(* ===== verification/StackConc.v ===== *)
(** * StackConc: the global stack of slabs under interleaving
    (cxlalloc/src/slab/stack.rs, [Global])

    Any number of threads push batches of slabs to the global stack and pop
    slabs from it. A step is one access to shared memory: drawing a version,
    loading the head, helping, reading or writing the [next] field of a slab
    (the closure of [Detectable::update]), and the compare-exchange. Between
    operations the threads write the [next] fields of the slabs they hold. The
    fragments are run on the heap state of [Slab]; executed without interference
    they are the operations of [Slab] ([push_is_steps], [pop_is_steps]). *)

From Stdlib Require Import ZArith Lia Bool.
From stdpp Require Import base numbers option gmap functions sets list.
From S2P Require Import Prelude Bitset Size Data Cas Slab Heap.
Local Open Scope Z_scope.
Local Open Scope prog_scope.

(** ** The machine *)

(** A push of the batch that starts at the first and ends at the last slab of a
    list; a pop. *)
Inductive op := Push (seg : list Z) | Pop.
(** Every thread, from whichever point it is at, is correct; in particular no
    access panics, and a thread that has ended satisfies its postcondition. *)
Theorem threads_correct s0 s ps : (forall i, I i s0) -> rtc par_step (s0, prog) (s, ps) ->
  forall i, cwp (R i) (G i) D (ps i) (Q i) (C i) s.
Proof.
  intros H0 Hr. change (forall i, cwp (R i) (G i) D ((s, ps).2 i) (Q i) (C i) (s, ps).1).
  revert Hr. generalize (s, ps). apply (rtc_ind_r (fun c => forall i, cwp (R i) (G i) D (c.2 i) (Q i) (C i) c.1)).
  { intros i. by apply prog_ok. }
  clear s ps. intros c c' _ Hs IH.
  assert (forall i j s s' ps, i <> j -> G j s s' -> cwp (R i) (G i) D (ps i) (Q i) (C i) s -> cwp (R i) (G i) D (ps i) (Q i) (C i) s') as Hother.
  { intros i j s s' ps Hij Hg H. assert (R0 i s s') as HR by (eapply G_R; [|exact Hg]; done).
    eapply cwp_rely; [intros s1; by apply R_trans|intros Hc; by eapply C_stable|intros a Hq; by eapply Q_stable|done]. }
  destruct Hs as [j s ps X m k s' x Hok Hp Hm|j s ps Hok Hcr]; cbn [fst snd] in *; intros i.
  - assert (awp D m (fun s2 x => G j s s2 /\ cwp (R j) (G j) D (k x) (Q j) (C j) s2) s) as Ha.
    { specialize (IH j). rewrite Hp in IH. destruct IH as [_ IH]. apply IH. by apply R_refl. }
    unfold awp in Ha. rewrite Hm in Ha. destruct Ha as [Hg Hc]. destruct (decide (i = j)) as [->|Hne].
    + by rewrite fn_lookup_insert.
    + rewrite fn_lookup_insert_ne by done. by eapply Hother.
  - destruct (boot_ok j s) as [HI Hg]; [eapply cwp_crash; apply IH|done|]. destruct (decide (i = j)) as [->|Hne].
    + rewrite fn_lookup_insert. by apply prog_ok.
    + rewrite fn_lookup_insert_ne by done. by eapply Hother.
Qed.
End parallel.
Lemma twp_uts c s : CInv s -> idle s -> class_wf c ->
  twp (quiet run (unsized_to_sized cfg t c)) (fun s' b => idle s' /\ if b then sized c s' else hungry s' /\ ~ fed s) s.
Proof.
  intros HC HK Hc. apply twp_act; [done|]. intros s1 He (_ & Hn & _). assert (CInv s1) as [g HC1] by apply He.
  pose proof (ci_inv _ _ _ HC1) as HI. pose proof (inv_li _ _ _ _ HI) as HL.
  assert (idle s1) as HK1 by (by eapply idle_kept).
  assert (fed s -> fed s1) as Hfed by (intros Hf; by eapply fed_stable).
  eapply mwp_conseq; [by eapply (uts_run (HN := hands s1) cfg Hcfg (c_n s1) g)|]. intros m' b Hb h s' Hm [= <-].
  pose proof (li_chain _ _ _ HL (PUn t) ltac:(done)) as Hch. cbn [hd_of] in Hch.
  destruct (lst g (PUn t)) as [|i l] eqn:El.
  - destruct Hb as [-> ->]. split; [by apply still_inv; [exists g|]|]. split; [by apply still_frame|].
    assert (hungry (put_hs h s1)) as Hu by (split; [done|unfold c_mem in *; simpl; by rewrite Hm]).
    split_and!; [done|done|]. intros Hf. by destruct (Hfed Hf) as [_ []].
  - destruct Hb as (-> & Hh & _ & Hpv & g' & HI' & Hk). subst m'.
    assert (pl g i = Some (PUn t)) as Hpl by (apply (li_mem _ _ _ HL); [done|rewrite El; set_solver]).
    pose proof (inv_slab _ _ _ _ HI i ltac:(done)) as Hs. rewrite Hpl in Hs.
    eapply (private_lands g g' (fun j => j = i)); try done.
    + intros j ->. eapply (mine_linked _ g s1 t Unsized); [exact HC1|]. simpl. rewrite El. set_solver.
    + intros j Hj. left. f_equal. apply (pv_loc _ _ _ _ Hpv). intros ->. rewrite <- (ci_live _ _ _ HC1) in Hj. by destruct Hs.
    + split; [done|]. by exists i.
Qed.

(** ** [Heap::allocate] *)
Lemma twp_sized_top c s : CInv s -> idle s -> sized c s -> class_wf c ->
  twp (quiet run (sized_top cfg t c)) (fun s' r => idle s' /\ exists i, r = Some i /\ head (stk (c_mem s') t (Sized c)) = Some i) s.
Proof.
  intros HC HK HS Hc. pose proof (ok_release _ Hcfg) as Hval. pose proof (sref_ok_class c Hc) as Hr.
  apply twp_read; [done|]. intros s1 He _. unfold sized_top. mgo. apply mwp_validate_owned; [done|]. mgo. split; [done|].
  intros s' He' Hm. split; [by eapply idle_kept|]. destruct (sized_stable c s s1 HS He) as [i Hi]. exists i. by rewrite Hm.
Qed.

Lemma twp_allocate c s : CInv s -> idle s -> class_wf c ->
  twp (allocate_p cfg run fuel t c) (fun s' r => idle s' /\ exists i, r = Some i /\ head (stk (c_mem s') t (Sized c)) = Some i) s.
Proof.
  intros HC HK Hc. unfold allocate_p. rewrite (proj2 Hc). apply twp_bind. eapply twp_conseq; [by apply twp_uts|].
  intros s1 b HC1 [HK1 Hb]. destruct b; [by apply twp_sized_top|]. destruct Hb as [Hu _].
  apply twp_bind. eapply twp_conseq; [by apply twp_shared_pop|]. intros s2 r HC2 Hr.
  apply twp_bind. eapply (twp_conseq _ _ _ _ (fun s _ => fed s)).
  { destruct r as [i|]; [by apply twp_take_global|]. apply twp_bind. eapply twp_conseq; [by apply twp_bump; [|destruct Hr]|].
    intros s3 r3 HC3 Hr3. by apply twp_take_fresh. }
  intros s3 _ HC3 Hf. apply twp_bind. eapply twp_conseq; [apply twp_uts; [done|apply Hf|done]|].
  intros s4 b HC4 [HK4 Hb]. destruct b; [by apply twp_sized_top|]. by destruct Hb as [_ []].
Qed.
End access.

===============

# ABOUT THIS EXERCISE
Go through the material above line by line and copy it exactly.

# ANSWER SECTION
(* ===== verification/StackConc.v ===== *)
(** * StackConc: the global stack of slabs under interleaving
    (cxlalloc/src/slab/stack.rs, [Global])

    Any number of threads push batches of slabs to the global stack and pop
    slabs from it. A step is one access to shared memory: drawing a version,
    loading the head, helping, reading or writing the [next] field of a slab
    (the closure of [Detectable::update]), and the compare-exchange. Between
    operations the threads write the [next] fields of the slabs they hold. The
    fragments are run on the heap state of [Slab]; executed without interference
    they are the operations of [Slab] ([push_is_steps], [pop_is_steps]). *)

From Stdlib Require Import ZArith Lia Bool.
From stdpp Require Import base numbers option gmap functions sets list.
From S2P Require Import Prelude Bitset Size Data Cas Slab Heap.
Local Open Scope Z_scope.
Local Open Scope prog_scope.

(** ** The machine *)

(** A push of the batch that starts at the first and ends at the last slab of a
    list; a pop. *)
Inductive op := Push (seg : list Z) | Pop.
(** Every thread, from whichever point it is at, is correct; in particular no
    access panics, and a thread that has ended satisfies its postcondition. *)
Theorem threads_correct s0 s ps : (forall i, I i s0) -> rtc par_step (s0, prog) (s, ps) ->
  forall i, cwp (R i) (G i) D (ps i) (Q i) (C i) s.
Proof.
  intros H0 Hr. change (forall i, cwp (R i) (G i) D ((s, ps).2 i) (Q i) (C i) (s, ps).1).
  revert Hr. generalize (s, ps). apply (rtc_ind_r (fun c => forall i, cwp (R i) (G i) D (c.2 i) (Q i) (C i) c.1)).
  { intros i. by apply prog_ok. }
  clear s ps. intros c c' _ Hs IH.
  assert (forall i j s s' ps, i <> j -> G j s s' -> cwp (R i) (G i) D (ps i) (Q i) (C i) s -> cwp (R i) (G i) D (ps i) (Q i) (C i) s') as Hother.
  { intros i j s s' ps Hij Hg H. assert (R0 i s s') as HR by (eapply G_R; [|exact Hg]; done).
    eapply cwp_rely; [intros s1; by apply R_trans|intros Hc; by eapply C_stable|intros a Hq; by eapply Q_stable|done]. }
  destruct Hs as [j s ps X m k s' x Hok Hp Hm|j s ps Hok Hcr]; cbn [fst snd] in *; intros i.
  - assert (awp D m (fun s2 x => G j s s2 /\ cwp (R j) (G j) D (k x) (Q j) (C j) s2) s) as Ha.
    { specialize (IH j). rewrite Hp in IH. destruct IH as [_ IH]. apply IH. by apply R_refl. }
    unfold awp in Ha. rewrite Hm in Ha. destruct Ha as [Hg Hc]. destruct (decide (i = j)) as [->|Hne].
    + by rewrite fn_lookup_insert.
    + rewrite fn_lookup_insert_ne by done. by eapply Hother.
  - destruct (boot_ok j s) as [HI Hg]; [eapply cwp_crash; apply IH|done|]. destruct (decide (i = j)) as [->|Hne].
    + rewrite fn_lookup_insert. by apply prog_ok.
    + rewrite fn_lookup_insert_ne by done. by eapply Hother.
Qed.
End parallel.
Lemma twp_uts c s : CInv s -> idle s -> class_wf c ->
  twp (quiet run (unsized_to_sized cfg t c)) (fun s' b => idle s' /\ if b then sized c s' else hungry s' /\ ~ fed s) s.
Proof.
  intros HC HK Hc. apply twp_act; [done|]. intros s1 He (_ & Hn & _). assert (CInv s1) as [g HC1] by apply He.
  pose proof (ci_inv _ _ _ HC1) as HI. pose proof (inv_li _ _ _ _ HI) as HL.
  assert (idle s1) as HK1 by (by eapply idle_kept).
  assert (fed s -> fed s1) as Hfed by (intros Hf; by eapply fed_stable).
  eapply mwp_conseq; [by eapply (uts_run (HN := hands s1) cfg Hcfg (c_n s1) g)|]. intros m' b Hb h s' Hm [= <-].
  pose proof (li_chain _ _ _ HL (PUn t) ltac:(done)) as Hch. cbn [hd_of] in Hch.
  destruct (lst g (PUn t)) as [|i l] eqn:El.
  - destruct Hb as [-> ->]. split; [by apply still_inv; [exists g|]|]. split; [by apply still_frame|].
    assert (hungry (put_hs h s1)) as Hu by (split; [done|unfold c_mem in *; simpl; by rewrite Hm]).
    split_and!; [done|done|]. intros Hf. by destruct (Hfed Hf) as [_ []].
  - destruct Hb as (-> & Hh & _ & Hpv & g' & HI' & Hk). subst m'.
    assert (pl g i = Some (PUn t)) as Hpl by (apply (li_mem _ _ _ HL); [done|rewrite El; set_solver]).
    pose proof (inv_slab _ _ _ _ HI i ltac:(done)) as Hs. rewrite Hpl in Hs.
    eapply (private_lands g g' (fun j => j = i)); try done.
    + intros j ->. eapply (mine_linked _ g s1 t Unsized); [exact HC1|]. simpl. rewrite El. set_solver.
    + intros j Hj. left. f_equal. apply (pv_loc _ _ _ _ Hpv). intros ->. rewrite <- (ci_live _ _ _ HC1) in Hj. by destruct Hs.
    + split; [done|]. by exists i.
Qed.

(** ** [Heap::allocate] *)
Lemma twp_sized_top c s : CInv s -> idle s -> sized c s -> class_wf c ->
  twp (quiet run (sized_top cfg t c)) (fun s' r => idle s' /\ exists i, r = Some i /\ head (stk (c_mem s') t (Sized c)) = Some i) s.
Proof.
  intros HC HK HS Hc. pose proof (ok_release _ Hcfg) as Hval. pose proof (sref_ok_class c Hc) as Hr.
  apply twp_read; [done|]. intros s1 He _. unfold sized_top. mgo. apply mwp_validate_owned; [done|]. mgo. split; [done|].
  intros s' He' Hm. split; [by eapply idle_kept|]. destruct (sized_stable c s s1 HS He) as [i Hi]. exists i. by rewrite Hm.
Qed.

Lemma twp_allocate c s : CInv s -> idle s -> class_wf c ->
  twp (allocate_p cfg run fuel t c) (fun s' r => idle s' /\ exists i, r = Some i /\ head (stk (c_mem s') t (Sized c)) = Some i) s.
Proof.
  intros HC HK Hc. unfold allocate_p. rewrite (proj2 Hc). apply twp_bind. eapply twp_conseq; [by apply twp_uts|].
  intros s1 b HC1 [HK1 Hb]. destruct b; [by apply twp_sized_top|]. destruct Hb as [Hu _].
  apply twp_bind. eapply twp_conseq; [by apply twp_shared_pop|]. intros s2 r HC2 Hr.
  apply twp_bind. eapply (twp_conseq _ _ _ _ (fun s _ => fed s)).
  { destruct r as [i|]; [by apply twp_take_global|]. apply twp_bind. eapply twp_conseq; [by apply twp_bump; [|destruct Hr]|].
    intros s3 r3 HC3 Hr3. by apply twp_take_fresh. }
  intros s3 _ HC3 Hf. apply twp_bind. eapply twp_conseq; [apply twp_uts; [done|apply Hf|done]|].
  intros s4 b HC4 [HK4 Hb]. destruct b; [by apply twp_sized_top|]. by destruct Hb as [_ []].
Qed.
End access.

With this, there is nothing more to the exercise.